An image of Venus taken by the Akatsuki Ultraviolent Imager. Photo: DARTS archive + Meli thev/Wikimedia Commons, CC BY-SA 4.0.
In September this year, a group of astronomers reported via a scientific paper that they had found a lot more phosphine in the atmosphere of Venus than there ought to be: about 20 parts per billion above an altitude of 53 km. The claim was surprising because planetary scientists didn’t expect this toxic gas to have any sources nearby, and certainly not in the quantities the astronomers had reported. The announcement was rendered more glamorous by another of the astronomers’ claims in their paper: that microbes produce phosphine on Earth, so Venus’s ‘excess’ phosphine could be being put out by microbial life on the planet.
To be sure, the group was circumspect in making this claim, and seemed to intend it as one of many possible explanations for the abundance of phosphine.
Sid Perkins wrote for Science, “Phosphorus-containing minerals, one possible raw ingredient for phosphine, aren’t likely to waft up to high altitude from the planet’s surface. Lightning and sunlight-driven chemical reactions also wouldn’t produce enough of the gas. Volcanoes on Earth spew very small amounts of phosphine, but there would need to be about 200-times as much volcanic activity on Venus to account for the levels seen there.” So, the group wrote in their paper, published on September 14 in Nature: “PH3 could originate from unknown photochemistry or geochemistry, or, by analogy with biological production of PH3 on Earth, from the presence of life. Other PH3 spectral features should be sought, while in situ cloud and surface sampling could examine sources of this gas.”
Nonetheless, just the possibility of life on Venus catapulted the paper and its publication into the limelight and prompted many news publications to sensationalise the claim.
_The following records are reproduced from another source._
(** * PowerVR video subsystem of the Dreamcast emulator (guest/pvr/pvr.c)

    A shallow embedding of the register dispatch, the scanline generator,
    the video memory address translation and the framebuffer extraction,
    together with the properties stated about them.

    [pvr_init] takes the register defaults and the memory map of the
    machine as parameters; allocation and release of the device
    ([pvr_create], [pvr_destroy]) are not part of the model. *)

From Stdlib Require Import ZArith List Bool Lia.
From Stdlib Require Strings.Byte.
Import ListNotations.
Local Open Scope Z_scope.

(** ** Machine integers

    C integers are represented by [Z]; every operation whose result is
    stored in a typed location is followed by the wrap of that type. *)

Definition u8 (x : Z) : Z := x mod 2 ^ 8.
Definition u16 (x : Z) : Z := x mod 2 ^ 16.
Definition u32 (x : Z) : Z := x mod 2 ^ 32.
(** [int]: two's complement wrap to [-2^31, 2^31). *)
Definition int32 (x : Z) : Z := (x + 2 ^ 31) mod 2 ^ 32 - 2 ^ 31.

(** ** VRAM address translation *)

Module Vram.

(** The comment above [VRAM64]: 8MB of vram, two banks of 4MB. *)
Definition VRAM_SIZE : Z := 0x00800000.

(** [static uint32_t VRAM64(uint32_t addr32)].  [~0x3] is an [int]
    complement converted to [uint32_t] by the [&]. *)
Definition VRAM64 (addr32 : Z) : Z :=
  let bank_size := 0x00400000 in
  let bank := Z.land addr32 bank_size in
  let offset := Z.land addr32 (bank_size - 1) in
  Z.lor (Z.lor (u32 (Z.shiftl (Z.land offset (u32 (Z.lnot 0x3))) 1))
               (Z.shiftr bank 20))
        (Z.land offset 0x3).

(** The inverse direction, which the source does not contain: the bank
    indicator at bit 2 goes back to bit 22, the word-aligned part moves
    down by one bit, the two byte-in-word bits stay. *)
Definition VRAM32 (addr64 : Z) : Z :=
  Z.lor (Z.lor (Z.shiftl (Z.land addr64 0x4) 20)
               (Z.land (Z.shiftr addr64 1) 0x003ffffc))
        (Z.land addr64 0x3).

End Vram.
Import Vram.


(** ** Byte-addressed memory

    [pvr->vram] and [pvr->framebuffer] are bare [uint8_t *]; a memory is
    the map from the byte index relative to that pointer to the byte
    stored there.  Multi-byte accesses go through a pointer cast on a
    little-endian host. *)

Definition mem := Z -> Byte.byte.

Definition byte_of_Z (v : Z) : Byte.byte :=
  match Strings.Byte.of_N (Z.to_N (v mod 256)) with
  | Some b => b
  | None => Byte.x00
  end.

Definition Z_of_byte (b : Byte.byte) : Z := Z.of_N (Strings.Byte.to_N b).

Definition upd {A : Type} (f : Z -> A) (i : Z) (v : A) : Z -> A :=
  fun j => if j =? i then v else f j.

Definition load8 (m : mem) (i : Z) : Z := Z_of_byte (m i).

Definition store8 (m : mem) (i : Z) (v : Z) : mem := upd m i (byte_of_Z v).

(** [*(uint16_t * )&m[i]] *)
Definition load16 (m : mem) (i : Z) : Z :=
  Z.lor (load8 m i) (Z.shiftl (load8 m (i + 1)) 8).

(** [*(uint32_t * )&m[i]] *)
Definition load32 (m : mem) (i : Z) : Z :=
  Z.lor (Z.lor (Z.lor (load8 m i) (Z.shiftl (load8 m (i + 1)) 8))
               (Z.shiftl (load8 m (i + 2)) 16))
        (Z.shiftl (load8 m (i + 3)) 24).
But a few weeks later, other independent groups of astronomers have started to question the first group’s data, specifically the claim that Venus’s atmosphere contains abundant phosphine in the first place. Their contestations are all pegged on the same or similar issues: whether the original group’s instruments and analytical methods were in order and if they really support the conclusion that Venus’s atmosphere contains more phosphine than can be accounted for by known sources.
The original group didn’t arrive at their now-controversial results overnight. Instead, the group leader, Jane S. Greaves, and her colleagues had been studying Venus’s atmosphere with the James Clerk Maxwell Telescope (JCMT), Hawaii, in 2017 when they spotted a spectral line corresponding to phosphine in the data. When radiation of certain frequencies is beamed at a molecule, the molecule may absorb parts of it, leaving shadows in the radiation that reaches a detector. These shadows are called spectral lines. To confirm its finding, the group used the more powerful ALMA telescope in Chile, where they found the same signal but fainter.
One of the many criticisms that has emerged now is that the group didn’t have enough data – even though they had used two different telescopes – to conclude that the Venusian atmosphere has more phosphine than it should. For example, phosphine has multiple spectral lines, not just one, and independent experts have said the group should have looked for all these lines before announcing their results. The group itself has admitted that it was still looking for such confirmation but that its efforts had been delayed by the ongoing pandemic.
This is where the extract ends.